On Tuesday we had one last magical day of summer vacation. We didn’t do anything exciting. After a long weekend we decided just to stay home. I had mentally made a list of all the fun things we could do with the time on Tuesday before a Wednesday of back to school errands and sports and Thursdays back to school. There was a farm that we could go apple picking at or the boardwalk or the beach. I felt like we needed to do something with that last free day but Jack ignored all of my suggestions and instead set about pretending that the kitchen was “Chef Jackson’s Restaurant”.
When the restaurant “closed” he went into the living room and he set off an adventure with his Mickey Mouse stuffed animals (we have about a dozen). And as I listened to his little voice imagine helicopter rides and dinner reservations, for the first time I started to feel sad about him going to Kindergarten.

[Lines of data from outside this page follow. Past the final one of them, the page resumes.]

(** When all of the data below the threshold is padding, the loop of
    [select_write_size] never ends, however many rounds it is given. *)
Theorem select_write_size_diverges length threshold :
  0 < length < threshold → threshold < 2 ^ 28 →
  select_write_size length length threshold = Fault NonTermination
  ∧ ∀ fuel mask, widen_mask fuel length 0 mask = Fault NonTermination.
Proof.
  intros Hl Ht. split; [| intros; apply widen_mask_diverges]. unfold select_write_size.
  rewrite u32_id by (unfold is_u32; lia). rewrite (proj2 (Z.leb_gt _ _)) by lia.
  rewrite (proj2 (Z.leb_gt _ _)) by lia. unfold c_true. rewrite (proj2 (Z.eqb_neq _ _)) by lia. cbn [negb].
  rewrite Z.sub_diag. change (u32 0) with 0. by rewrite widen_mask_diverges.
Qed.

(** ** Instances *)

Lemma select_write_size_correct_witness :
  ∃ r, select_write_size 120 60 500 = Ok r ∧ 0 < r <= 120 ∧ (120 < 500 → 120 - 60 <= r) ∧ r <= 8 * 500.
Proof. apply (select_write_size_correct 120 60 500); [unfold is_u32; lia | lia | lia]. Defined.

Lemma select_write_size_diverges_witness :
  select_write_size 40 40 500 = Fault NonTermination
  ∧ ∀ fuel mask, widen_mask fuel 40 0 mask = Fault NonTermination.
Proof. apply (select_write_size_diverges 40 500); lia. Defined.


Lemma transport_write_flush_correct_witness :
  let self := make_transport_write_state (7 : @rng ref_crypto) in
  ∃ self' k' st sent, transport_write_flush self (scripted []) = Ok (self', k', st)
    ∧ st ≠ TRANSPORT_WRITE_OVERFLOW ∧ twrite_wf self' ∧ delivered k' = delivered (scripted [])
    ∧ stream self' k' = stream self (scripted []) ++ sent ∧ flush_sent self self' sent.
Proof.
  apply (transport_write_flush_correct (make_transport_write_state (7 : @rng ref_crypto)) (scripted [])).
  apply make_transport_write_state_wf.
Defined.
(* ===== verification/TransportKex.v ===== *)
(** * Key exchange in the transport ([src/src/transport.c])

    The invariant of the key exchange state machine, and the functions that
    drive it: sending and receiving [KEXINIT], taking new keys into use. *)

From S2P Require Import Prelude Ssh Nettle Atoms Alist LshString Format FormatSpec Wire Parse ParseSpec ParseAtoms Sys SshWrite SshRead Crypto Hash KexKeys Keyexchange KexSpec Encrypt TransportRead TransportSpec TransportSafe TransportWrite Io Transport TransportLogic TransportSend.
Local Open Scope Z_scope.

Section kex.
Context `{MallocOk} `{NettleMacrosOk} `{NettleBignumOk} `{AtomTableOk} `{OSOk} `{OopSourceOk} `{CryptoOk} `{!Algorithms} `{!AlgorithmsOk} `{HashFunctionsOk} `{Methods} `{!AppSpec} `{!Events}.

(** ** Configuration *)

(** Position [i] of the list of selected algorithms holds an object of the
    class its users cast it to. *)
Definition kind_ok (i : nat) (o : option algorithm) : Prop :=
  match o with
  | None => (i < 6)%nat
  | Some (AlgCrypto _) => (i < 2)%nat
  | Some (AlgMac _) => (2 <= i < 4)%nat
  | Some (AlgCompress _) => (4 <= i < 6)%nat
  | Some (AlgKex _) => i = 6%nat
  end.

Definition typed_algorithms (l : list (option algorithm)) : Prop :=
  length l = 7%nat ∧ ∀ i o, l !! i = Some o → kind_ok i o.

(** The list of our own message that position [i] is chosen from. *)
Definition info_list (info : kexinit_info) (i : nat) : list Z :=
  match i with
  | 0%nat | 1%nat => ki_crypto_algorithms info
  | 2%nat | 3%nat => ki_mac_algorithms info
  | 4%nat | 5%nat => ki_compression_algorithms info
  | _ => ki_kex_algorithms info
  end.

Because it isn’t the big days out that I’m going to miss, its these little moments at home when he doesn’t even realize I’m listening that I will miss the most. It’s the moments when he’s playing and laughing and singing, the moments when he thinks no one is watching and his imagination explodes in our living room. That is what I will miss most about him being at school every day, for “six hours” as he complained to the woman at the checkout at the grocery store.
So I lay awake in bed that night wondering where the time went. I remember my Mom saying that “you have them for 5 years, school has them for 5 years and then their friends have them”. Just like that.
I remember thinking Kindergarten was the end zone, I just had to get there, things would be easier once I was there. But now that I’m here I know things have been easier and harder in varying degrees since he was born. I know that there really is no end zone in parenting.
And it’s easy to go down the road of Mom guilt and wonder if I made enough of those first five years. If we went to as many parks, play dates and museums as we could. If we had enough adventures and cuddles and spontaneous dance parties. It would be easy to lay there and wonder, did I do enough. But there isn’t time for that.
Yesterday morning was a whirlwind of shower, get dressed, pack lunch, “do you have your backpack”, “put your shoes on” and hugs as we headed out the door. When I got home the house was strangely quiet. I put Grace down for a nap and sat down at my desk to get some things done. There was no “mom”, no “what are you doing”, “can we play” or “I’m so bored”. Phineas and Ferb wasn’t playing on an endless loop. There was no lunch to prepare or requests for snacks. The silence was nice and it was weird.
But the silence will be short-lived. Soon it will be summer again, soon Grace will be a toddler, that fickle-friend time will keep marching on, no matter how often I scream, “slow the fuck down”.